Research
Since the origins of the earliest eukaryotes, life has never existed in isolation from microbes — and for many animals, microbes are their primary food source. We think this deep evolutionary history means that chemical signals from microorganisms are fundamental to nervous system function, and may have shaped the very origins of neuronal communication. To explore this, we use C. elegans as a genetically tractable model, combining worm and bacterial genetics, high-throughput behavioral screening, metabolomics, and live neural imaging to uncover how gut microbes and host tissues communicate chemically.
Intertissue Trafficking of Gut Metabolites
When Providencia bacteria colonize the C. elegans gut, they synthesize tyramine, which the worm converts to the neuromodulator octopamine. Elevated octopamine shifts how the animal perceives odors — directly coupling bacterial metabolism to host behavior (O'Donnell et al., Nature 2020).

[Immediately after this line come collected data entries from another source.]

(** * ChronoSweep: retention rules, cleanup and alert scheduling

    A shallow embedding of [folder_cleaner/service.py] and
    [folder_cleaner/config.py].

    Conventions of the embedding.
    - A [timedelta] is its exact number of microseconds, a naive [datetime]
      the number of microseconds since midnight of ordinal day 0, a [date]
      its ordinal day number.  Sums of a [date] or a [datetime] and a
      [timedelta] raise [OverflowError] when they leave the years 1 to 9999,
      as in Python; an instant that is given (an argument, a reading of the
      clock, a modification time) is taken as it is.
    - A [str] is a [string] of bytes; [strip], [lower] and the class [\d] are
      the ASCII ones.
    - Binary floating point is idealised: a finite [float] is the rational it
      denotes and arithmetic on it is exact.
    - The file system is a tree of files and directories (no symbolic
      links); the order of a directory's children is the order in which the
      operating system lists them.  A node carries the local naive time that
      [datetime.fromtimestamp(stat().st_mtime)] returns for it. *)

From Stdlib Require Import ZArith QArith List String Ascii Bool Lia.
From Stdlib Require Import Sorting.Sorted Sorting.Permutation.
Import ListNotations.

Local Open Scope string_scope.
Local Open Scope list_scope.
Local Open Scope Z_scope.

(* ------------------------------------------------------------------ *)
(** ** Exceptions and results *)

Inductive exn : Type :=
| ValueError (msg : string)
| OverflowError
| FileNotFoundError
| FileExistsError
| NotADirectoryError
| DirectoryNotEmpty        (* OSError, errno ENOTEMPTY *)
| ShutilError (msg : string)
| AttributeError (msg : string)
| IsADirectoryError
| OSError (msg : string).

Inductive result (A : Type) : Type :=
| Ok (a : A)
| Raise (e : exn).
Arguments Ok {A} a.
Arguments Raise {A} e.

Definition bind {A B : Type} (r : result A) (k : A -> result B) : result B :=
  match r with
  | Ok a => k a
  | Raise e => Raise e
  end.

Notation "x <- r ;; k" := (bind r (fun x => k))
  (at level 61, r at next level, right associativity).

Definition raises {A : Type} (r : result A) : Prop :=
  exists e, r = Raise e.

Fixpoint mapM {A B : Type} (f : A -> result B) (l : list A) : result (list B) :=
  match l with
  | [] => Ok []
  | a :: rest => b <- f a ;; bs <- mapM f rest ;; Ok (b :: bs)
  end.

(* ------------------------------------------------------------------ *)
(** ** Strings *)

Definition ascii_in_range (lo hi : N) (c : ascii) : bool :=
  ((lo <=? N_of_ascii c) && (N_of_ascii c <=? hi))%N.

(** [str.isspace] on the ASCII range. *)
Definition is_space (c : ascii) : bool :=
  ascii_in_range 9 13 c || ascii_in_range 28 32 c.

Definition is_digit (c : ascii) : bool := ascii_in_range 48 57 c.

Definition lower_ascii (c : ascii) : ascii :=
  if ascii_in_range 65 90 c then ascii_of_N (N_of_ascii c + 32) else c.

Fixpoint lower (s : string) : string :=
  match s with
  | EmptyString => EmptyString
  | String c rest => String (lower_ascii c) (lower rest)
  end.

Fixpoint lstrip (s : string) : string :=
  match s with
  | EmptyString => EmptyString
  | String c rest => if is_space c then lstrip rest else s
  end.

Fixpoint rstrip (s : string) : string :=
  match s with
  | EmptyString => EmptyString
  | String c rest =>
      match rstrip rest with
      | EmptyString => if is_space c then EmptyString else String c EmptyString
      | r => String c r
      end
  end.

Definition strip (s : string) : string := rstrip (lstrip s).

(** Longest prefix of decimal digits, and what follows it. *)
Fixpoint span_digits (s : string) : string * string :=
  match s with
  | EmptyString => (EmptyString, EmptyString)
  | String c rest =>
      if is_digit c
      then let '(ds, tl) := span_digits rest in (String c ds, tl)
      else (EmptyString, s)
  end.

Definition digit_value (c : ascii) : Z := Z.of_N (N_of_ascii c) - 48.

Fixpoint decimal_acc (acc : Z) (s : string) : Z :=
  match s with
  | EmptyString => acc
  | String c rest => decimal_acc (10 * acc + digit_value c) rest
  end.

(** [float(digits)] for a string of decimal digits. *)
Definition decimal_value (s : string) : Z := decimal_acc 0 s.

(* ------------------------------------------------------------------ *)
(** ** Durations *)

Definition timedelta := Z.

Definition usec_per_second : Z := 1000000.
Definition usec_per_hour : Z := 3600 * usec_per_second.
Definition usec_per_day : Z := 86400 * usec_per_second.
Definition usec_per_week : Z := 7 * usec_per_day.

Definition timedelta_max_days : Z := 999999999.

(** The constructor of [timedelta] normalises to days, seconds and
    microseconds and refuses more than 999999999 days either way. *)
Definition mk_timedelta (usec : Z) : result timedelta :=
  if Z.abs (usec / usec_per_day) <=? timedelta_max_days
  then Ok usec
  else Raise OverflowError.

Definition total_seconds_negative (td : timedelta) : bool := td <? 0.

Inductive pyfloat : Type :=
| FNan
| FInf (negative : bool)
| FFinite (q : Q).

(** Nearest integer, ties to even. *)
Definition round_half_even (q : Q) : Z :=
  let n := Qnum q in
  let d := Zpos (Qden q) in
  let fl := n / d in
  let r := n mod d in
  match 2 * r ?= d with
  | Lt => fl
  | Gt => fl + 1
  | Eq => if Z.even fl then fl else fl + 1
  end.

Definition float_lt_zero (f : pyfloat) : bool :=
  match f with
  | FNan => false
  | FInf negative => negative
  | FFinite q => Qnum q <? 0
  end.

(** [timedelta(days=f)] *)
Definition timedelta_of_days (f : pyfloat) : result timedelta :=
  match f with
  | FNan => Raise (ValueError "cannot convert float NaN to integer")
  | FInf _ => Raise OverflowError
  | FFinite q => mk_timedelta (round_half_even (q * inject_Z usec_per_day))
  end.

(** The values a caller can hand to the duration parsers. *)
Inductive pyvalue : Type :=
| VTimedelta (td : timedelta)
| VBool (b : bool)
| VInt (z : Z)
| VFloat (f : pyfloat)
| VStr (s : string)
| VOther.                      (* None, lists, mappings, ... *)

(** [float(value)] for the members of [(int, float)]; [bool] is a subclass
    of [int]. *)
Definition float_of_number (v : pyvalue) : option pyfloat :=
  match v with
  | VBool b => Some (FFinite (inject_Z (if b then 1 else 0)))
  | VInt z => Some (FFinite (inject_Z z))
  | VFloat f => Some f
  | _ => None
  end.

Inductive unit_char : Type := UnitH | UnitD | UnitW | UnitY.

Definition unit_of_ascii (c : ascii) : option unit_char :=
  if Ascii.eqb c "h" then Some UnitH
  else if Ascii.eqb c "d" then Some UnitD
  else if Ascii.eqb c "w" then Some UnitW
  else if Ascii.eqb c "y" then Some UnitY
  else None.

Definition newline : string := String (ascii_of_N 10) EmptyString.

(** [re.match(r"^(\d+)([hdwy])$", text)]: the groups when it matches.  A
    [$] also matches just before a final newline. *)
Definition match_amount_unit (text : string) : option (string * unit_char) :=
  match span_digits text with
  | (EmptyString, _) => None
  | (ds, String c tl) =>
      match unit_of_ascii c with
      | Some u =>
          if String.eqb tl EmptyString || String.eqb tl newline
          then Some (ds, u) else None
      | None => None
      end
  | (_, EmptyString) => None
  end.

Released neurotransmitters don't stay local. We found that octopamine is conugated to sugar in the intestine and is then modified with fatty acids that reflect the worm's recent dietary history — creating a chemical record that travels between tissues and is ultimately decoded by the nervous system. We are now mapping the broader landscape of glucosylated metabolites, from both microbial and host sources, that move through these intertissue routes to influence sensory decisions and behavior.
Chemical Signal Production & Sensation
Pinpointing which microbial molecules activate specific host receptors is difficult in complex natural communities. To address this, we developed Flint 2.0, and new tools for generating C. elegans carrying stably integrated, cell-barcoded receptor libraries. With new genetic tools, we use these libraries to express distinct GPCRs in different worm cells, enabling receptor–ligand screens to be run directly in a living animal rather than in cultured cells.
We are using this platform to identify microbial activators of monoamine and opioid receptors, both of which govern hunger and food-seeking.
Feeding Behavior & Predator–Prey Dynamics
Bacteria that colonize the C. elegans gut gain access to a nutrient-rich environment and a mobile host that can carry and spread them. But the worm is also a predator - so there are both potential benefits and costs to the bacterial prey. We found that colonization by tyramine-producing bacteria makes worms more likely to seek out and feed on that same strain — a feedback loop with consequences for both host behavior and bacterial dispersal. We are systematically studying the factors that promote or inhibit food seeking after intestinal colonization, and the conditions that enable microbial dispersal via animal vectors.